EXERCISE DESCRIPTION => Where the data below has the string "horizontalCheckPos", return the whole line.

DATA RECORDS =>
(** Step 1 of the desktop tick and the move along y that follows it. *)
Definition desktopVertical (delta : Q) (cast : Raycast) (d : Desktop) : Desktop :=
  let p := physicsManager d in
  let c := pointerLockControls d in
  let playerPos := position c in
  let floorIntersections := cast playerPos down in
  let localOnFloor := nearerThan (playerHeight physics + (1 # 10)) floorIntersections in
  let v := playerVelocity p in
  let '(p1, posY) :=
    if localOnFloor then
      let vy := Math_max 0 (Vector3.y v) in
      let '(vy, p) :=
        if KeyState.jump (keys p)
        then (jumpVelocity physics, set_jump false p)
        else (vy, p) in
      let floorDist := match floorIntersections with h :: _ => distance h | [] => 0 end in
      let posY :=
        if Qltb floorDist (playerHeight physics)
        then Vector3.y playerPos + (playerHeight physics - floorDist)
        else Vector3.y playerPos in
      (set_velocity (Vector3.setY v vy) p, posY)
    else
      (set_velocity (Vector3.setY v (Vector3.y v + gravity physics * delta)) p,
       Vector3.y playerPos) in
  let posY := posY + Vector3.y (playerVelocity p1) * delta in
  {| physicsManager := p1;
     pointerLockControls := set_pos (Vector3.setY playerPos posY) c |}.

(** Step 3 of the desktop tick. *)
Definition desktopInput (delta : Q) (p : PhysicsManager) : PhysicsManager :=
  let k := keys p in
  let dir0 := playerDirection p in
  let dir := normalize
               (Vector3.mk (Number (KeyState.right k) - Number (KeyState.left k))
                           (Vector3.y dir0)
                           (Number (KeyState.forward k) - Number (KeyState.backward k))) in
  let v := playerVelocity p in
  let vz := if KeyState.forward k || KeyState.backward k
            then Vector3.z v - Vector3.z dir * currentMoveSpeed p * delta
            else Vector3.z v in
  let vx := if KeyState.left k || KeyState.right k
            then Vector3.x v - Vector3.x dir * currentMoveSpeed p * delta
            else Vector3.x v in
  set_velocity (Vector3.mk vx (Vector3.y v) vz) (set_direction dir p).

(** Step 4 of the desktop tick. *)
Definition desktopMove (delta : Q) (d : Desktop) : Desktop :=
  let v := playerVelocity (physicsManager d) in
  {| physicsManager := physicsManager d;
     pointerLockControls :=
       moveForward (- Vector3.z v * delta)
         (moveRight (- Vector3.x v * delta) (pointerLockControls d)) |}.

(** Steps 1 to 4: the state the collision loop starts from. *)
Definition desktopBeforeCollision (delta : Q) (cast : Raycast) (d : Desktop) : Desktop :=
  let d1 := desktopVertical delta cast d in
  desktopMove delta
    {| physicsManager := desktopInput delta (applyFriction delta (physicsManager d1));
       pointerLockControls := pointerLockControls d1 |}.

(** Step 5 of the desktop tick. *)
Definition desktopCollide (cast : Raycast) (d : Desktop) : Desktop :=
  let playerPos := position (pointerLockControls d) in
  let horizontalCheckPos :=
    Vector3.mk (Vector3.x playerPos)
               (Vector3.y playerPos - playerHeight physics / 2)
               (Vector3.z playerPos) in
  let (pos, vel) :=
    resolveCollisions cast horizontalCheckPos playerPos
      (playerVelocity (physicsManager d)) in
  {| physicsManager := set_velocity vel (physicsManager d);
     pointerLockControls := set_pos pos (pointerLockControls d) |}.

(** Step 6 of the desktop tick. *)
Definition desktopGround (cast : Raycast) (d : Desktop) : Desktop :=
  let p := physicsManager d in
  let c := pointerLockControls d in
  let playerPos := position c in
  match cast playerPos down with
  | h :: _ =>
      let floorDist := distance h in
      if Qltb floorDist (playerHeight physics + (1 # 10)) then
        if Qltb floorDist (playerHeight physics) then
          let v := playerVelocity p in
          let v := if Qltb (Vector3.y v) 0 then Vector3.setY v 0 else v in
          {| physicsManager := set_velocity v (set_onFloor true p);
             pointerLockControls :=
               set_pos (Vector3.setY playerPos (Vector3.y (point h) + playerHeight physics)) c |}
        else
          {| physicsManager := set_onFloor true p; pointerLockControls := c |}
      else
        {| physicsManager := set_onFloor false p; pointerLockControls := c |}
  | [] => {| physicsManager := set_onFloor false p; pointerLockControls := c |}
  end.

WRITTEN ANSWER =>
  let horizontalCheckPos :=
    resolveCollisions cast horizontalCheckPos playerPos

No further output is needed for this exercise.